Metadata-Version: 2.3
Name: py-dbt-cll
Version: 0.1.3
Summary: python package to extract CLL from dbt files
Author: hi@pinkbeton.com
Requires-Python: >=3.9, <3.12
Classifier: Programming Language :: Python :: 3
Classifier: Programming Language :: Python :: 3.9
Classifier: Programming Language :: Python :: 3.10
Classifier: Programming Language :: Python :: 3.11
Requires-Dist: sqlglot (>=27.5.1,<28.0.0)
Description-Content-Type: text/markdown

### py-dbt-cll

![PyPI version](https://img.shields.io/pypi/v/py-dbt-cll.svg)&nbsp;![GitHub tag (latest SemVer)](https://img.shields.io/github/v/tag/ngmiduc/py-dbt-cll?label=version)&nbsp;![Publish](https://github.com/ngmiduc/py-dbt-cll/actions/workflows/publish.yml/badge.svg)&nbsp;![Tests](https://github.com/ngmiduc/py-dbt-cll/actions/workflows/test.yml/badge.svg)

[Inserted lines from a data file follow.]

(** * WhatsApp bridge: connection lifecycle and message routing

    A shallow embedding of the TypeScript sources of the bridge
    ([whatsapp.ts], [message-handler.ts], [audio-handler.ts], [bridge.ts])
    and the properties of its routing and reconnect logic.

    Conventions of the embedding.
    - A JavaScript string is a Rocq [string]; one character stands for one
      UTF-16 code unit below 256.  [null] and [undefined] are both [None].
    - The code talks to three collaborators (the messaging transport, the
      transcription backend, the orchestrator).  Their answers are given by
      a [World], which may look at everything that happened so far; every
      call, with its answer, and every log line is recorded, in order, in
      a [Trace].
    - An [async] function is a computation in the monad [M]: it reads the
      world, adds to the trace and either returns or throws.  A log line
      is recorded with its logger, its level and its message; the
      structured fields of the line are left out.  One invocation of a
      handler runs to its end before the next one starts.
    - A call of [axios.post] is one exchange with the network: neither
      call in the sources sets [maxRedirects], so an answer with a status
      from 300 to 399 and a [Location] is followed (after 301, 302 and 303
      by a GET without the body), and the call resolves or rejects on the
      answer it ends with.
    - The module state of [whatsapp.ts] (the variable [socket] and the
      pending timers) is passed explicitly. *)

From Stdlib Require Import String Ascii List ZArith Bool Lia.
From Stdlib Require Import Strings.Byte.
Import ListNotations.
Local Open Scope string_scope.
Local Open Scope list_scope.

(** ** JavaScript primitives used by the sources *)

Module JS.

(** Truthiness of a [string | null | undefined]. *)
Definition truthy (s : option string) : bool :=
  match s with
  | Some s => negb (String.eqb s "")
  | None => false
  end.
Definition afterResult (game : GameState) (user : string) (r : GameResult)
  : GameState :=
  if GameResult_eqb r Pending then turned game user else game.

(** The four ways a call can go: the three refusals, in the order of the
    checks, and the valid move. *)
Inductive MoveCase (g : GameState) (u : string) (x y : Z)
  : option (GameState * MoveReturn) -> Prop :=
| move_not_turn :
    u <> currPlayer g ->
    MoveCase g u x y (Some (g, (Some (ErrNotTurn u), Pending)))
| move_out_of_range :
    u = currPlayer g -> ~ inRange x y ->
    MoveCase g u x y (Some (g, (Some (ErrOutOfRange x y), Pending)))
| move_not_empty q :
    u = currPlayer g -> inRange x y ->
    boardGet (board g) x y = Some q -> q <> B ->
    MoveCase g u x y (Some (g, (Some (ErrNotEmpty x y), Pending)))
| move_valid g1 r :
    u = currPlayer g -> inRange x y ->
    boardGet (board g) x y = Some B ->
    placed g x y = Some g1 -> checkGameOver g1 x y = Some r ->
    MoveCase g u x y (Some (afterResult g1 u r, (None, r))).

(** ** What the counters should hold, and the invariant *)

(** 1 when cell (x,y) holds piece [p], else 0. *)
Definition holds (p q : Piece) : Z := if Piece_eqb q p then 1 else 0.

Definition cellIs (p : Piece) (b : Board) (x y : Z) : Z :=
  match boardGet b x y with Some q => holds p q | None => 0 end.

Definition sumZ (l : list Z) : Z := foldr Z.add 0 l.

Definition rowCount (p : Piece) (b : Board) (x : Z) : Z :=
  sumZ (map (fun y => cellIs p b x y) (seqZ 0 boardSize)).

Definition colCount (p : Piece) (b : Board) (y : Z) : Z :=
  sumZ (map (fun x => cellIs p b x y) (seqZ 0 boardSize)).

(** The cells on which [getDiag] answers [d]: two opposite corners. *)
Definition cornerCount (p : Piece) (b : Board) (d : Z) : Z :=
  let last := boardSize - 1 in
  if d =? 0 then cellIs p b 0 0 + cellIs p b last last
  else cellIs p b last 0 + cellIs p b 0 last.

Definition tracked (p : Piece) (b : Board) : PlayerCounts :=
  {| rows := map (rowCount p b) (seqZ 0 boardSize);
     cols := map (colCount p b) (seqZ 0 boardSize);
     diags := map (cornerCount p b) (seqZ 0 2) |}.
(** * SystemRole: pending membership changes and the save path

    A shallow embedding of
    [components/admin_console/system_roles/system_role/system_role.tsx]:
    the component state, the callbacks [addUsersToRole],
    [removeUserFromRole], [updatePermission], and the asynchronous
    [handleSubmit], which talks to the remote [updateUserRoles] action. *)

From Stdlib Require Import ZArith Ascii String.
From stdpp Require Import base list strings gmap.

Local Open Scope string_scope.
Local Open Scope list_scope.
Local Open Scope nat_scope.

(** ** JavaScript built-ins used by the component *)

(** [s.split(' ')]: cut at every space; the empty string gives one empty
    piece, two adjacent spaces give an empty piece between them. *)
Fixpoint split_space (s : string) : list string :=
  match s with
  | EmptyString => [""]
  | String c rest =>
      if decide (c = " "%char) then "" :: split_space rest
      else match split_space rest with
           | piece :: pieces => String c piece :: pieces
           | [] => [String c ""]
           end
  end.

(** [l.join(' ')]. *)
Fixpoint join_space (l : list string) : string :=
  match l with
  | [] => ""
  | [x] => x
  | x :: rest => (x ++ " " ++ join_space rest)%string
  end.

(** [true] when the string contains no space. *)
Fixpoint noSpace (s : string) : bool :=
  match s with
  | EmptyString => true
  | String c rest => if decide (c = " "%char) then false else noSpace rest
  end.

(** lodash [uniq]: scan left to right, keep a value when it is not yet in
    the result, so the first occurrence of each value survives in place. *)
Fixpoint uniq_from (result : list string) (array : list string) : list string :=
  match array with
  | [] => result
  | value :: rest =>
      if decide (value ∈ result) then uniq_from result rest
      else uniq_from (result ++ [value]) rest
  end.

Definition uniq (array : list string) : list string := uniq_from [] array.

(** The property names a plain object inherits from [Object.prototype]:
    reading one of them on any object gives a function or, for
    [__proto__], the prototype itself, never [undefined]. *)
Definition objectPrototypeNames : list string :=
  ["constructor"; "hasOwnProperty"; "isPrototypeOf"; "propertyIsEnumerable";
   "toLocaleString"; "toString"; "valueOf"; "__proto__";
   "__defineGetter__"; "__defineSetter__"; "__lookupGetter__";
   "__lookupSetter__"].

Definition inherited (k : string) : bool :=
  bool_decide (k ∈ objectPrototypeNames).

(** ** Objects used as dictionaries

    [Dictionary<UserProfile>] is a plain object keyed by user id.
    [Object.keys] lists string keys in insertion order (user ids are
    26-character identifiers, never array indices), and that order is the
    order in which [handleSubmit] issues its calls, so the dictionary is an
    association list kept in insertion order. *)
Module Dict.
Section Ops.
Context {V : Type}.

Definition t := list (string * V).

Definition empty : t := [].

(** [d[k]] *)
Fixpoint get (d : t) (k : string) : option V :=
  match d with
  | [] => None
  | (k', v) :: d' => if decide (k' = k) then Some v else get d' k
  end.

(** [d[k]] read as a condition, as in [if (d[k])]: true for an own key,
    whose value is an object, and also for a name every object inherits;
    only then is [d[k]] not [undefined]. *)
Definition truthy (d : t) (k : string) : bool :=
  match get d k with
  | Some _ => true
  | None => inherited k
  end.

(** [d[k] = v]: an existing key keeps its place, a new key goes last. *)
Fixpoint set (d : t) (k : string) (v : V) : t :=
  match d with
  | [] => [(k, v)]
  | (k', v') :: d' =>
      if decide (k' = k) then (k', v) :: d' else (k', v') :: set d' k v
  end.

(** [delete d[k]] *)
Fixpoint delete (d : t) (k : string) : t :=
  match d with
  | [] => []
  | (k', v') :: d' =>
      if decide (k' = k) then delete d' k else (k', v') :: delete d' k
  end.

(** [Object.keys(d)] *)
Definition keys (d : t) : list string := map fst d.

(** The keys of an object are pairwise distinct. *)
Definition wf (d : t) : Prop := NoDup (keys d).
End Ops.
Arguments t : clear implicits.
End Dict.

(** ** Types of the component *)

(** [UserProfile] (mattermost-redux): the fields the component reads. *)
Record UserProfile := { id : string; roles : string }.

(** [Role] (mattermost-redux). *)
Record Role := { name : string; permissions : list string }.

(** The values of [permissionsToUpdate]: ['read' | 'write' | false]. *)
Inductive PermissionValue := PermRead | PermWrite | PermFalse.

(** [ActionResult] (mattermost-redux): a success payload, or an object with
    an [error] that has a [message]. *)
Record ServerError := { message : string }.

Inductive ActionResult :=
| ActionData (data : bool)
| ActionError (error : ServerError).

(** Modelled from the spec: [isError] of [types/actions], which is not part
    of the sources at hand. A result is an error when it is the object
    containing an [error]. *)
Definition isError (result : ActionResult) : bool :=
  match result with
  | ActionError _ => true
  | ActionData _ => false
  end.

(** The only element ever stored in [serverError]:
    [<FormError error={message}/>]. *)
Inductive JSXElement := FormError (error : string).

(** [x == null], [x === null] on a [JSX.Element | null]. *)
Definition isNull {A} (x : option A) : bool :=
  match x with
  | None => true
  | Some _ => false
  end.

(** The component state. [saveKey] counts successful saves from 0; a
    JavaScript number is an exact integer over that whole range. *)
Record State := {
  usersToAdd : Dict.t UserProfile;
  usersToRemove : Dict.t UserProfile;
  permissionsToUpdate : gmap string PermissionValue;
  saving : bool;
  saveNeeded : bool;
  serverError : option JSXElement;
  saveKey : Z;
}.

(** [Partial<State>], the argument of [setState] and [getSaveNeeded]:
    every field may be absent. *)
Record PartialState := {
  usersToAdd' : option (Dict.t UserProfile);
  usersToRemove' : option (Dict.t UserProfile);
  permissionsToUpdate' : option (gmap string PermissionValue);
  saving' : option bool;
  saveNeeded' : option bool;
  serverError' : option (option JSXElement);
  saveKey' : option Z;
}.

(** [{...state, ...nextState}]: fields present in [nextState] win. *)
Definition merge (state : State) (nextState : PartialState) : State :=
  {| usersToAdd := default (usersToAdd state) (usersToAdd' nextState);
     usersToRemove := default (usersToRemove state) (usersToRemove' nextState);
     permissionsToUpdate :=
       default (permissionsToUpdate state) (permissionsToUpdate' nextState);
     saving := default (saving state) (saving' nextState);
     saveNeeded := default (saveNeeded state) (saveNeeded' nextState);
     serverError := default (serverError state) (serverError' nextState);
     saveKey := default (saveKey state) (saveKey' nextState) |}.

(** [this.setState(nextState)] *)
Definition setState (this : State) (nextState : PartialState) : State :=
  merge this nextState.

(** The state set up by the constructor. *)
Definition constructor : State :=
  {| usersToAdd := Dict.empty;
     usersToRemove := Dict.empty;
     saving := false;
     saveNeeded := false;
     serverError := None;
     permissionsToUpdate := ∅;
     saveKey := 0 |}.

(** ** Synchronous callbacks *)

Definition getSaveNeeded (this : State) (nextState : PartialState) : bool :=
  let merged := merge this nextState in
  let usersToAdd := usersToAdd merged in
  let usersToRemove := usersToRemove merged in
  (0 <? length (Dict.keys usersToAdd)) || (0 <? length (Dict.keys usersToRemove)).
(** * AHP time tracker: clock session, entry ledger and week totals

    A shallow embedding of the time-tracking core of the application
    ([src/app/page.tsx], [src/lib/api.ts] and the earlier purely local
    revision of the page) and the properties proved about it.

    Layout: the model of the JavaScript runtime pieces the code relies on
    (numbers, [Date], ISO strings), then the webhook client, then the page
    component as a transition system, then the lemmas. *)

From Stdlib Require Import ZArith QArith Qround Lia Lqa Ascii String.
From stdpp Require Import base option list relations strings pretty sorting.

(** ** JavaScript numbers

    A [number] is modelled as an exact rational or [NaN].  The quantities
    of the program are millisecond counts, hour totals and their quotients by
    constants.  For time stamps with four-digit years a millisecond
    difference stays below 2^49, where the double computation of
    [Math.round(diffHours * 4)] and the exact one agree: the quotient is
    either exactly a half-integer or at least 1/900000 away from one.
    Infinities never arise, every divisor in the source being a non-zero
    constant. *)

Inductive number :=
  | NaN
  | Num (q : Q).

Module JS.

Definition of_Z (z : Z) : number := Num (inject_Z z).

Definition lift2 (f : Q → Q → Q) (a b : number) : number :=
  match a, b with
  | Num x, Num y => Num (f x y)
  | _, _ => NaN
  end.

Definition add : number → number → number := lift2 Qplus.
Definition sub : number → number → number := lift2 Qminus.
Definition mul : number → number → number := lift2 Qmult.

(** [a / b]; the divisors of the source are non-zero literals. *)
Definition div (a b : number) : number :=
  match a, b with
  | Num x, Num y => if Qeq_bool y 0 then NaN else Num (x / y)
  | _, _ => NaN
  end.

(** [Math.floor] and [Math.round]; the latter rounds halves upwards. *)
Definition Math_floor (a : number) : number :=
  match a with
  | Num x => of_Z (Qfloor x)
  | NaN => NaN
  end.

Definition Math_round (a : number) : number :=
  match a with
  | Num x => of_Z (Qfloor (x + (1 # 2)))
  | NaN => NaN
  end.

(** Truthiness of a number: [0] and [NaN] are falsy. *)
Definition truthy (a : number) : bool :=
  match a with
  | Num x => negb (Qeq_bool x 0)
  | NaN => false
  end.

(** [a || b] on numbers. *)
Definition or (a b : number) : number := if truthy a then a else b.

(** [a || b] on a possibly null number with a number default. *)
Definition or_null (a : option number) (b : number) : number :=
  match a with
  | Some x => or x b
  | None => b
  end.

(** [a ?? b]: only [null]/[undefined] fall through. *)
Definition nullish {A} (a : option A) (b : A) : A :=
  match a with
  | Some x => x
  | None => b
  end.

(** [a || b] on an optional string: [undefined] and [""] are falsy. *)
Definition or_str (a : option string) (b : string) : string :=
  match a with
  | Some s => if decide (s = "") then b else s
  | None => b
  end.

(** Truthiness of an optional string. *)
Definition truthy_str (a : option string) : bool :=
  match a with
  | Some s => bool_decide (s ≠ "")
  | None => false
  end.

(** Numeric equality ([NaN] is only used here as a model value, so it is
    related to itself). *)
Definition eqv (a b : number) : Prop :=
  match a, b with
  | Num x, Num y => x == y
  | NaN, NaN => True
  | _, _ => False
  end.

(** [a >= b] and [a > b]; any comparison with [NaN] is false. *)
Definition geb (a b : number) : bool :=
  match a, b with
  | Num x, Num y => Qle_bool y x
  | _, _ => false
  end.

Definition gtb (a b : number) : bool :=
  match a, b with
  | Num x, Num y => negb (Qle_bool x y)
  | _, _ => false
  end.




End JS.

Infix "≈" := JS.eqv (at level 70, no associativity).

(** ** The [Date] built-in

    A time value is a count of milliseconds since the epoch, or invalid.
    The local time zone is a constant offset [tz], in the sense of
    [getTimezoneOffset]: minutes to add to local time to obtain UTC
    (300 for US Eastern Standard Time). *)

Module DateJS.
Local Open Scope Z_scope.

Definition msPerDay : Z := 86400000.
Definition msPerHour : Z := 3600000.
Definition msPerMinute : Z := 60000.

Definition Day (t : Z) : Z := t `div` msPerDay.
Definition TimeWithinDay (t : Z) : Z := t `mod` msPerDay.
Definition WeekDay (t : Z) : Z := (Day t + 4) `mod` 7.

(** Day number of a proleptic Gregorian date; [m] ranges over 1..12 and
    [d] may overflow the month in either direction, as in [MakeDay]. *)
Definition days_from_civil (y m d : Z) : Z :=
  let y' := if decide (m ≤ 2) then y - 1 else y in
  let era := y' `div` 400 in
  let yoe := y' - era * 400 in
  let mp := if decide (2 < m) then m - 3 else m + 9 in
  let doy := (153 * mp + 2) `div` 5 + d - 1 in
  let doe := yoe * 365 + yoe `div` 4 - yoe `div` 100 + doy in
  era * 146097 + doe - 719468.

Definition civil_from_days (z : Z) : Z * Z * Z :=
  let z := z + 719468 in
  let era := z `div` 146097 in
  let doe := z - era * 146097 in
  let yoe := (doe - doe `div` 1460 + doe `div` 36524 - doe `div` 146096) `div` 365 in
  let doy := doe - (365 * yoe + yoe `div` 4 - yoe `div` 100) in
  let mp := (5 * doy + 2) `div` 153 in
  let d := doy - (153 * mp + 2) `div` 5 + 1 in
  let m := if decide (mp < 10) then mp + 3 else mp - 9 in
  let y := yoe + era * 400 in
  (if decide (m ≤ 2) then y + 1 else y, m, d).

Definition is_leap (y : Z) : bool :=
  bool_decide (y `mod` 4 = 0 ∧ (y `mod` 100 ≠ 0 ∨ y `mod` 400 = 0)).

Definition DaysInMonth (y m : Z) : Z :=
  if decide (m = 2) then (if is_leap y then 29 else 28)
  else if decide (m = 4 ∨ m = 6 ∨ m = 9 ∨ m = 11) then 30 else 31.

Definition MakeTime (h mi s ms : Z) : Z :=
  h * msPerHour + mi * msPerMinute + s * 1000 + ms.

Definition MakeDate (day time : Z) : Z := day * msPerDay + time.

Section Zone.
Variable tz : Z.

Definition LocalTime (t : Z) : Z := t - tz * msPerMinute.
Definition UTC (t : Z) : Z := t + tz * msPerMinute.

Definition getDay (t : Z) : Z := WeekDay (LocalTime t).

Definition getDate (t : Z) : Z :=
  let '(_, _, d) := civil_from_days (Day (LocalTime t)) in d.

(** [d.setDate(dt)]: same local month and time of day, day of month [dt]
    (which may be zero or negative). *)
Definition setDate (t dt : Z) : Z :=
  let lt := LocalTime t in
  let '(y, m, _) := civil_from_days (Day lt) in
  UTC (MakeDate (days_from_civil y m dt) (TimeWithinDay lt)).

(** [d.setHours(h, mi, s, ms)]: same local day. *)
Definition setHours (t h mi s ms : Z) : Z :=
  UTC (MakeDate (Day (LocalTime t)) (MakeTime h mi s ms)).
End Zone.

End DateJS.

(** ** ISO 8601 strings

    [toISOString] and the parser behind [new Date(string)] for the
    ECMAScript date-time format.  Date-only forms are read as UTC, date-time
    forms without an offset as local time.  Strings outside that format
    (and expanded six-digit years) are implementation-defined or unused, and
    are invalid here. *)

Module Iso.
Local Open Scope Z_scope.
Import DateJS.

Definition digit_of (c : ascii) : option Z :=
  let n := Z.of_N (N_of_ascii c) in
  if decide (48 ≤ n ≤ 57) then Some (n - 48) else None.

Definition digit_char (d : Z) : ascii := ascii_of_N (Z.to_N (48 + d `mod` 10)).

(** Exactly [k] decimal digits. *)
Fixpoint take_digits (k : nat) (acc : Z) (s : string) : option (Z * string) :=
  match k with
  | O => Some (acc, s)
  | S k' =>
      match s with
      | String c s' => d ← digit_of c; take_digits k' (10 * acc + d) s'
      | EmptyString => None
      end
  end.

Definition expect (c : ascii) (s : string) : option string :=
  match s with
  | String c' s' => if decide (c = c') then Some s' else None
  | EmptyString => None
  end.

(** [n] written with exactly [k] digits. *)
Fixpoint fixed_digits (k : nat) (n : Z) : string :=
  match k with
  | O => ""
  | S k' => fixed_digits k' (n `div` 10) +:+ String (digit_char n) ""
  end.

Python packages that extracts column lineage information from dbt models based on their metadata in the manifest file. It does not require any connection to the database and it only uses sqlGlot to extract the column level lineage information from a SQL query. Before the query is passed into sqlGlot, the query is modified with additional information from the manifest file, so that the column lineage can be accurately determined.

### Installation

You can install the package using pip:

```bash
pip install py-dbt-cll
```

### Usage

Import the class from the module.

```bash
from py_dbt_cll.dbt_lineage import DbtCLL
```

Load your manifest file from the json file and create the class instance with it. After that you can use the method `extract_cll` to extract column lineage information from your SQL queries.

```py
with open("tests/manifest.json", "r", encoding="utf-8") as file:
    manifest_data = json.load(file)
ccl = DbtCLL(manifest_data)

sql = """
    select *
    from (
        select *
        from ...
    ) as final
"""
columns = ["academic_year_id", "date_id"]
lineage = ccl.extract_cll(sql, columns, debug=False)
```

Parameters:

- `sql` (str): The SQL query from which to extract column lineage.
- `columns` (list): A list of column names to extract lineage for.
- `debug` (bool): Whether to enable debug mode for more verbose output. (default is False)
- `dialect` (str): The SQL dialect to use for parsing the SQL query (default is "tsql").

Returns:

- dict: A dictionary mapping column names to their lineage information.